Suspendu avec le RPG arc-en-ciel et le PRP pour trois mois, l’Union des forces démocratiques de Guinée ne compte pas courber l’échine. Le parti de Cellou Dalein Diallo et ses pairs de l’opposition ne comptent pas plier.
Par les temps qui courent, tenir tête au CNRD peut engendrer des conséquences fâcheuses pour un parti politique. Après l’ex-parti au pouvoir, le RPG-arc-en-ciel, l’UFR de Sidya Touré, l’UFDG est désormais interdit d’activités sur toute l’étendue du territoire national durant 90 jours. Le MATD (Ministère de l’Administration du territoire et de la décentralisation) lui reproche de n’avoir pas tenu son congrès pendant le moratoire de 45 jours qu’il lui a imparti. Trois mois de pause politique forcée pendant lesquels le parti est privé de réunions, d’assemblée générale et de toute autre activité à caractère politique.
Mais l’UFDG ne s’avoue pas vaincu. Dans une déclaration publiée le 25 août, la Direction nationale a dénoncé une décision « illégale émanant d’un pouvoir illégitime issu d’un coup d’Etat sanglant, un pouvoir maintenu par la violence aveugle et la force brutale. »
Ignorant les mises en gardes du MATD, l’UFDG ne mâche pas ses mots : « Jamais nous ne plierons devant la dictature. Jamais nous ne laisserons le pays sombrer dans la dictature. Un peuple débout ne peut être vaincu par une poignée d’individus qui ne croient qu’en la force des armes et prétendent régner par la terreur. La tyrannie sera vaincue par notre prise de conscience individuelle et notre résistance collective. »

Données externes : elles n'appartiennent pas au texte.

(** The cases of the guard. *)
Lemma guard_cases (f : view) (e : env) (req : request) (w : world) :
  (exists uid, valid_session e req w uid
               /\ token_required f e req w = call f uid e req w)
  \/ (exists o,
        (o = Unhandled IndexError
         \/ exists r, o = Responded r
                      /\ (status_code r = 401 \/ status_code r = 500))
        /\ forall g, token_required g e req w = (o, w)).
Proof.
  unfold token_required.
  destruct (header_token req) as [[] | tok] eqn:Hh.
  - right. exists (Unhandled IndexError). split; [left |]; reflexivity.
  - destruct (truthy tok) eqn:Htruthy; simpl.
    2:{ right. exists (Responded token_missing). split; [right |]; [| reflexivity].
        exists token_missing. split; [reflexivity | left; reflexivity]. }
    destruct (truthy_true_inv tok Htruthy) as (s & -> & Hs). simpl.
    destruct (guard_conn e) eqn:Hc; simpl.
    2:{ right.
        exists (Responded (jsonify "Database connection error." no_payload 500)).
        split; [right |]; [| reflexivity].
        eexists. split; [reflexivity | right; reflexivity]. }
    destruct (select_token s (api_tokens w)) as [row |] eqn:Hrow.
    2:{ right. exists (Responded token_invalid). split; [right |]; [| reflexivity].
        exists token_invalid. split; [reflexivity | left; reflexivity]. }
    destruct (_ >? _) eqn:Hage.
    + right. exists (Responded token_invalid). split; [right |]; [| reflexivity].
      exists token_invalid. split; [reflexivity | left; reflexivity].
    + left. exists (ApiTokens.user_id row). split; [| reflexivity].
      exists s, row. repeat split; assumption.
Qed.

(** X4.  The guard has three verdicts and no other: it runs the view with
    the user of a valid session carried by the request; or it answers 401
    or 500 itself; or it raises IndexError.  In the last two cases the
    world is untouched and the view plays no part in the answer. *)
Theorem guard_verdicts (f : view) (e : env) (req : request) (w : world) :
  (exists uid, valid_session e req w uid
               /\ token_required f e req w = call f uid e req w)
  \/ (exists o,
        (o = Unhandled IndexError
         \/ exists r, o = Responded r
                      /\ (status_code r = 401 \/ status_code r = 500))
        /\ forall g, token_required g e req w = (o, w)).
Proof. exact (guard_cases f e req w). Qed.

(** ** Sessions from login to logout *)

Lemma find_filter_Some {A : Type} (p q : A -> bool) (l : list A) (x : A) :
  find p l = Some x -> q x = true -> find p (filter q l) = Some x.
Proof.
  induction l as [| a l IH]; simpl; [discriminate |].
  destruct (p a) eqn:Hp.
  - intros H Hq. inversion H; subst a. rewrite Hq. simpl. now rewrite Hp.
  - intros H Hq. destruct (q a); simpl; [rewrite Hp |]; auto.
Qed.



Section Sessions.
Context {L : Library}.

(** X5.  The token that a successful login returns opens a session of the
    user who logged in: a request that presents it, at any time up to 24
    hours after the login, passes the guard, which runs the view with that
    user's id. *)
Theorem login_opens_session (e e2 : env) (req req2 : request) (w w' : world)
  (t uid name : string) (f : view) :
  login e req w = (login_successful t uid name, w') ->
  header_token req2 = inr (Some t) -> t <> EmptyString ->
  guard_conn e2 = true -> now e2 <= now e + timedelta_hours 24 ->
  valid_session e2 req2 w' uid
  /\ token_required f e2 req2 w' = call f uid e2 req2 w'.
Proof.
  intros Hlogin Hh Hne Hc Htime.
  destruct (login_cases _ _ _ _ _ Hlogin)
    as [[_ Hbad] | (uid' & name' & Hr & Hfresh & ->)]; [now elim Hbad |].
  unfold login_successful, jsonify in Hr. injection Hr as Ht Hu _.
  subst uid' t.
  assert (Hs : valid_session e2 req2
                 (set_api_tokens w
                    (reissued uid (uuid4 e 0%nat) (now e) (api_tokens w))) uid).
  { exists (uuid4 e 0%nat),
      {| ApiTokens.token := uuid4 e 0%nat; ApiTokens.user_id := uid;
         ApiTokens.created_at := now e |}.
    repeat split; try assumption.
    - simpl. unfold select_token, reissued. rewrite find_app_split.
      unfold select_token in Hfresh. rewrite Hfresh. simpl.
      rewrite String.eqb_refl. reflexivity.
    - unfold expired. simpl.
      apply replace_microsecond_0_mono in Htime.
      rewrite replace_microsecond_0_shift in Htime.
      destruct (Z.gtb_spec (replace_microsecond_0 (now e2)
                            - replace_microsecond_0 (now e))
                  (timedelta_hours 24)); [lia | reflexivity]. }
  split; [exact Hs | apply token_required_valid, Hs].
Qed.

(** X6.  A login by one user leaves the sessions of all others as they
    are: a session of another user that was valid before the login is
    valid after it. *)
Theorem login_keeps_other_sessions (e e2 : env) (req req2 : request)
  (w w' : world) (t uid name other : string) :
  login e req w = (login_successful t uid name, w') ->
  valid_session e2 req2 w other -> other <> uid ->
  valid_session e2 req2 w' other.
Proof.
  intros Hlogin (tok & row & Hh & Hne & Hc & Hrow & Hu & Hage) Hother.
  destruct (login_cases _ _ _ _ _ Hlogin)
    as [[_ Hbad] | (uid' & name' & Hr & _ & ->)]; [now elim Hbad |].
  unfold login_successful, jsonify in Hr. injection Hr as _ Hu' _. subst uid'.
  exists tok, row. repeat split; try assumption.
  simpl. unfold select_token, reissued. rewrite find_app_split.
  unfold select_token in Hrow.
  rewrite (find_filter_Some _ _ _ _ Hrow); [reflexivity |].
  rewrite Hu. destruct (String.eqb_spec other uid); [contradiction | reflexivity].
Qed.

La direction nationale de l’UFDG accuse le Président de la transition de vouloir taire les voix dissonantes « par les assassinats ciblés, les disparitions forcées, les enlèvements suivis de sévices corporels et les poursuites et détentions arbitraires, à l’effet de confisquer le pouvoir au mépris des règles et principes de la démocratie et de l’État de droit. »
Du pain béni pour les réformateurs de l’UFDG
Le parti avait prévu de tenir son congrès début juillet, mais en a été empêché par le MATD. Ce dernier exige la réintégration des exclus comme Ousmane Gaoual Diallo, avant tout renouvellement des instances. Ajouter cela les batailles judiciaires engagées à la Cour suprême et la Cour d’appel de Conakry, l’UFDG tient les autorités pour responsable du retard du congrès. Il appelle ses militants à se mobiliser pour contrer « la volonté de la junte de fermer l’espace public et de sacrifier les acquis obtenus de haute lutte. »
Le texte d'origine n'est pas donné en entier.